* **Work instruction**
Every line of the entries that holds the word "reflexivity" is to be copied.

Stored entries:
========
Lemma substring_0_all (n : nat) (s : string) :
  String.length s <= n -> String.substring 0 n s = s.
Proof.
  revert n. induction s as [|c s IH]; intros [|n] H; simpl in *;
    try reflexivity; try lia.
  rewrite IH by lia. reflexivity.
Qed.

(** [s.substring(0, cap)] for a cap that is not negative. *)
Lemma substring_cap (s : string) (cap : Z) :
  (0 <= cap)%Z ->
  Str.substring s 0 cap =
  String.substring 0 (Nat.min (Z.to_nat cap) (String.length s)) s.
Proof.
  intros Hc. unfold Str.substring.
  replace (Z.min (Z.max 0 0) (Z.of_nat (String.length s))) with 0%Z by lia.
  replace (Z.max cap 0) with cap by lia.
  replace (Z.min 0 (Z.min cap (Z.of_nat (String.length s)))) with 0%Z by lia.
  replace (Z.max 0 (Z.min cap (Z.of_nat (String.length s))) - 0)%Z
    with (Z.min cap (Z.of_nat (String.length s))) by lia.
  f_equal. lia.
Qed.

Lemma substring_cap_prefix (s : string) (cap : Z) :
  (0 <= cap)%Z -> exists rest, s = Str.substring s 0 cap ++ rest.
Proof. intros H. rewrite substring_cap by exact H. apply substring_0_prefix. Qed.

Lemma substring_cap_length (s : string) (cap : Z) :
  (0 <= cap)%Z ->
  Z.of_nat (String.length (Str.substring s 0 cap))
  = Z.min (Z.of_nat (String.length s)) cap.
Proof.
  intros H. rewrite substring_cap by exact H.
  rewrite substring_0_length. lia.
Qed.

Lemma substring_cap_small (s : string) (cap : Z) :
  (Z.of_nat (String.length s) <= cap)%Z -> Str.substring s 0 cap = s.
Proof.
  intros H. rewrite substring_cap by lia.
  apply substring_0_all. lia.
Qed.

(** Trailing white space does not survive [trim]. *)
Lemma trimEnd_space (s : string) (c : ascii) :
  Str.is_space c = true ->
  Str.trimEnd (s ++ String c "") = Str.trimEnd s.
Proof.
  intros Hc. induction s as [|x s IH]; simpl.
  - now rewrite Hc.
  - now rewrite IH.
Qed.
========
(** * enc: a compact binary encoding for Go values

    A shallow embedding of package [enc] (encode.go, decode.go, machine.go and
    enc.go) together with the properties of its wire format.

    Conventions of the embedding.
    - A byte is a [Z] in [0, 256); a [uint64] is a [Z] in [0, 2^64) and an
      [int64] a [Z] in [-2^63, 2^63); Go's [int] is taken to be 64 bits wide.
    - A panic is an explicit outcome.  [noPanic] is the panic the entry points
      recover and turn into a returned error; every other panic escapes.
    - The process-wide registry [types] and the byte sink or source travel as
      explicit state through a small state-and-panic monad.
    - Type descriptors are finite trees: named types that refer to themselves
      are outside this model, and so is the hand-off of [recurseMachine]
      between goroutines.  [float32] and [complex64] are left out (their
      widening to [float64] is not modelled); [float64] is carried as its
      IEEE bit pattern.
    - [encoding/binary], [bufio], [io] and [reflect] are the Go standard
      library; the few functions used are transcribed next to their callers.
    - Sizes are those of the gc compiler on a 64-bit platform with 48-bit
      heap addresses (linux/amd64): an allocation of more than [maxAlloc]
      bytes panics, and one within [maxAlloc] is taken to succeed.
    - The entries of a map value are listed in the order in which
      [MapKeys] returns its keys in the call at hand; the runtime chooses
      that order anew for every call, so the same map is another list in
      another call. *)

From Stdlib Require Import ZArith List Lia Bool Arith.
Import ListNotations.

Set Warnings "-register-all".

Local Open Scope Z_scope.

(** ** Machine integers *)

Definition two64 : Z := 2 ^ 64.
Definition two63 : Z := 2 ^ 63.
========
* **Result for this task**
    try reflexivity; try lia.
  rewrite IH by lia. reflexivity.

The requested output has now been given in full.